The answer is every line in the data below that contains the word "specialize".

Segment Start: Input data

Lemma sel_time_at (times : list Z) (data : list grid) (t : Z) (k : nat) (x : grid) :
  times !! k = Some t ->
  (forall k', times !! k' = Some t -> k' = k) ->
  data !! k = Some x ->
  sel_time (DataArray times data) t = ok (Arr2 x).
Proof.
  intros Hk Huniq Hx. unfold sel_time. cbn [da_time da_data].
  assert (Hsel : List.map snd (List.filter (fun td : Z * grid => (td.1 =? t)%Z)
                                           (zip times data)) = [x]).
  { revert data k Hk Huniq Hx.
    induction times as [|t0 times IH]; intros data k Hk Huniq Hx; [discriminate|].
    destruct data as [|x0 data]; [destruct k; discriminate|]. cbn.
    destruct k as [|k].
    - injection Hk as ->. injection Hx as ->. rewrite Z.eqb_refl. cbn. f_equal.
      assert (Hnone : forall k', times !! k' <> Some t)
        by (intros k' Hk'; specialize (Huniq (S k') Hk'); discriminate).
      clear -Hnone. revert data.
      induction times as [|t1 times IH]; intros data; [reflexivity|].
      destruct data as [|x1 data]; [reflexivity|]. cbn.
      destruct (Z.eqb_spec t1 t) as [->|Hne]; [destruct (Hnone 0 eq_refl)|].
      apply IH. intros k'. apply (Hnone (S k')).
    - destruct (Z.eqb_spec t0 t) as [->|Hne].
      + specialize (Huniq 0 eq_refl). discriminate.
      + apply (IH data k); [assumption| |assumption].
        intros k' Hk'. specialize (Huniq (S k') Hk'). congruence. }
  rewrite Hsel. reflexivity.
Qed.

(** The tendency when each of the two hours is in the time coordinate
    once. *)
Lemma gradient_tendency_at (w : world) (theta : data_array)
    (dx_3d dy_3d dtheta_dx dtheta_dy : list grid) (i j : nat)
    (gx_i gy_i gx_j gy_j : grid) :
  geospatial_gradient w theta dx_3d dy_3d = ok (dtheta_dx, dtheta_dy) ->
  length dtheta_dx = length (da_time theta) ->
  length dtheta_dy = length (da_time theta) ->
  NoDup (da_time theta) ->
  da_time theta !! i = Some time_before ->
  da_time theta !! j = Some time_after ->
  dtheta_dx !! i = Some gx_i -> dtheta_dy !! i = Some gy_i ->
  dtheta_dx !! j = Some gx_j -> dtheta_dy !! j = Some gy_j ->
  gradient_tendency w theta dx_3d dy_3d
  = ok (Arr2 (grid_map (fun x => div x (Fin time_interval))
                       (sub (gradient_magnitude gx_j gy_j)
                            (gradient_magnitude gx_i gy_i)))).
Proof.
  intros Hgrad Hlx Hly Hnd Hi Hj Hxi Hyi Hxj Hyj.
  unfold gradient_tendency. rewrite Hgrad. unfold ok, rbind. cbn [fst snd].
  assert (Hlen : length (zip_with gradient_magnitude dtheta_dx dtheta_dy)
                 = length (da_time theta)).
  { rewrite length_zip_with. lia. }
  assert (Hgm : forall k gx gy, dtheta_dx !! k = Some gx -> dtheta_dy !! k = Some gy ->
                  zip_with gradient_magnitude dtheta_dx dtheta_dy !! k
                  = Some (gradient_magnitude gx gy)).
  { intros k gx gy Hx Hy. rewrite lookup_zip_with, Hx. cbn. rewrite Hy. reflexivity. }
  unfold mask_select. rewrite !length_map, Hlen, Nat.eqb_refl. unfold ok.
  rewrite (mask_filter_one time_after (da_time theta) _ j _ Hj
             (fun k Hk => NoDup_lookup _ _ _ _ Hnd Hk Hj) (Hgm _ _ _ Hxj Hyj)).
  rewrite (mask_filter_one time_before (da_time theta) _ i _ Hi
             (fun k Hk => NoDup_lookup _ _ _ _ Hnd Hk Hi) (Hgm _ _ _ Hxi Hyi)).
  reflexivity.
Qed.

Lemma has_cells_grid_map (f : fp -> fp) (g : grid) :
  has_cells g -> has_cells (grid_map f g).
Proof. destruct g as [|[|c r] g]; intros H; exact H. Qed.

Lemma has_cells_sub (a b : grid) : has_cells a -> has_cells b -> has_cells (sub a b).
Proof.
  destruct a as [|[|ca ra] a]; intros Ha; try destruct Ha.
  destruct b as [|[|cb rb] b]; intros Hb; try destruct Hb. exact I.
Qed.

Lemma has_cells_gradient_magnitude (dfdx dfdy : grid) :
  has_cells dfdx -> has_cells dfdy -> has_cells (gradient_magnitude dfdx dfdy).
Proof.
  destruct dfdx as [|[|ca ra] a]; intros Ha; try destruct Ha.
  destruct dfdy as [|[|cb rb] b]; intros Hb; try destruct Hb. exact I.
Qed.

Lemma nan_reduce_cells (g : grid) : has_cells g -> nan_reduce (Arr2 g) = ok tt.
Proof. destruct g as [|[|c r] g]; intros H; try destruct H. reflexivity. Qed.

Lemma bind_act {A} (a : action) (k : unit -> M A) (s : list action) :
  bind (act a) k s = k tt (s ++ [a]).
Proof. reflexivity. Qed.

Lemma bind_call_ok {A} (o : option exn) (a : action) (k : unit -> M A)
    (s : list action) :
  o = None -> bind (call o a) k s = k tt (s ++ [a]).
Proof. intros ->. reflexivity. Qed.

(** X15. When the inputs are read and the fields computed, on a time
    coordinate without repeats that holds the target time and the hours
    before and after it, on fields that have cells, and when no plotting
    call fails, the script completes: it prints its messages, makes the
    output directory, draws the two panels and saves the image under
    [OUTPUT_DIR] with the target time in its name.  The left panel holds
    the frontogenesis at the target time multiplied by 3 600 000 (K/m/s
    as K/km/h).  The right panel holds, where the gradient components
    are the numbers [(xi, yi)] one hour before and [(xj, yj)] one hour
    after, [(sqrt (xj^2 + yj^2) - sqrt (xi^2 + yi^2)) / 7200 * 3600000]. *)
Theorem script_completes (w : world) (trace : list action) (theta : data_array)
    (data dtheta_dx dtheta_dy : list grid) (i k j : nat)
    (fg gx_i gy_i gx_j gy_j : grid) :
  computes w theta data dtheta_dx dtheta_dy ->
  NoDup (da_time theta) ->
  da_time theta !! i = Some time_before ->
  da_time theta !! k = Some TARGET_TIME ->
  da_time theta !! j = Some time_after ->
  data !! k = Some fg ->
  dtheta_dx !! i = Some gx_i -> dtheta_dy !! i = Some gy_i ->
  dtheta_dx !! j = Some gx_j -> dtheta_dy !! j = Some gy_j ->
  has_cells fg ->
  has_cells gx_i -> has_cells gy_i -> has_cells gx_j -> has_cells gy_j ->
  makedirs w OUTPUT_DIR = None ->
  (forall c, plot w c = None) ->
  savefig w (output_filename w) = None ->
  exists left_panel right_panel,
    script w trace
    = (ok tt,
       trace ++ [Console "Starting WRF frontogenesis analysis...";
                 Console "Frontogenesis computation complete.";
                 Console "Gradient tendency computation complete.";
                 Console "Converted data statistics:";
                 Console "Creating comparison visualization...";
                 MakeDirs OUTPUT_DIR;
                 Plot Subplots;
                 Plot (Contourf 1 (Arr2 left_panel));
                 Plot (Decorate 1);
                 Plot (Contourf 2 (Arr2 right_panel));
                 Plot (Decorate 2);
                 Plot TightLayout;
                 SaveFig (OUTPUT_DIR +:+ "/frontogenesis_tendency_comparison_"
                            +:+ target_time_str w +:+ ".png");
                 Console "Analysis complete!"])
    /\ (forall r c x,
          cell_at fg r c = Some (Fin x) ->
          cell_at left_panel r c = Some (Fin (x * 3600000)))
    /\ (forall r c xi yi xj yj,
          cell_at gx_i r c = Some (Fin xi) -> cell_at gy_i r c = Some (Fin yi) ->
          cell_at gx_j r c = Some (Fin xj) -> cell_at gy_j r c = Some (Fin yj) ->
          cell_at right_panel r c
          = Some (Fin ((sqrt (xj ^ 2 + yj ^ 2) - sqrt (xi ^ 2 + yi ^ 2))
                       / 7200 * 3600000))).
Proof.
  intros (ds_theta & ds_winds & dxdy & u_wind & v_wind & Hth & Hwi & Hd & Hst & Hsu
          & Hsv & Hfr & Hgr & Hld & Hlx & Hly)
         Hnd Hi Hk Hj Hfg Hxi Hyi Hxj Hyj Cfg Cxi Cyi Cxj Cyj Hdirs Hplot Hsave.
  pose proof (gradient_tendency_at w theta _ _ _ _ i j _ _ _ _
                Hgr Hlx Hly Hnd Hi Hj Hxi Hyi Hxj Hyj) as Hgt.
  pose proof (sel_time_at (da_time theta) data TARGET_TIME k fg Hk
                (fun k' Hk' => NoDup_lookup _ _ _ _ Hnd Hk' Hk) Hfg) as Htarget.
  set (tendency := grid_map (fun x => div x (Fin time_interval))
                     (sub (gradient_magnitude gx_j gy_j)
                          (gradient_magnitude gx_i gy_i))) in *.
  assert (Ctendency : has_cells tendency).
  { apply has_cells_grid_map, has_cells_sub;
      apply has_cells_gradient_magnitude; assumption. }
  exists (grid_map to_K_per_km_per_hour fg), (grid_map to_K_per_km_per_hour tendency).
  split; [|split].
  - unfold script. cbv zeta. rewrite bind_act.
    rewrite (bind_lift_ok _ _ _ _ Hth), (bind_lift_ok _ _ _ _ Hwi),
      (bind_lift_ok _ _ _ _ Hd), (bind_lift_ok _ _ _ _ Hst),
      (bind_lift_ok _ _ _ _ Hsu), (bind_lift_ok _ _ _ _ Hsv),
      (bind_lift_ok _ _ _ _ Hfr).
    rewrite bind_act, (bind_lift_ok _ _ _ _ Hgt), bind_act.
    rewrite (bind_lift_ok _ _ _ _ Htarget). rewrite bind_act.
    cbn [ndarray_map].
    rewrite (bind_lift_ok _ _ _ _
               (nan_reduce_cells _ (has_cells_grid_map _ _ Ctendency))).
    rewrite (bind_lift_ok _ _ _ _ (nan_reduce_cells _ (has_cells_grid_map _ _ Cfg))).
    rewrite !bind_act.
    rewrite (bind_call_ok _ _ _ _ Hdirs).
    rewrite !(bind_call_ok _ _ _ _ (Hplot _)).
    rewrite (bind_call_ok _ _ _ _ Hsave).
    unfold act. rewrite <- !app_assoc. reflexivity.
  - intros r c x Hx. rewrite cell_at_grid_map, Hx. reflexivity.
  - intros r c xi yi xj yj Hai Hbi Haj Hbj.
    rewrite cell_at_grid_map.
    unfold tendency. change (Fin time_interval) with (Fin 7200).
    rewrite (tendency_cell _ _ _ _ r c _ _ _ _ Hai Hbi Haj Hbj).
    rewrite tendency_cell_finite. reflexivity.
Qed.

Segment End: Input data

_Solution_:
        by (intros k' Hk'; specialize (Huniq (S k') Hk'); discriminate).
      + specialize (Huniq 0 eq_refl). discriminate.
        intros k' Hk'. specialize (Huniq (S k') Hk'). congruence. }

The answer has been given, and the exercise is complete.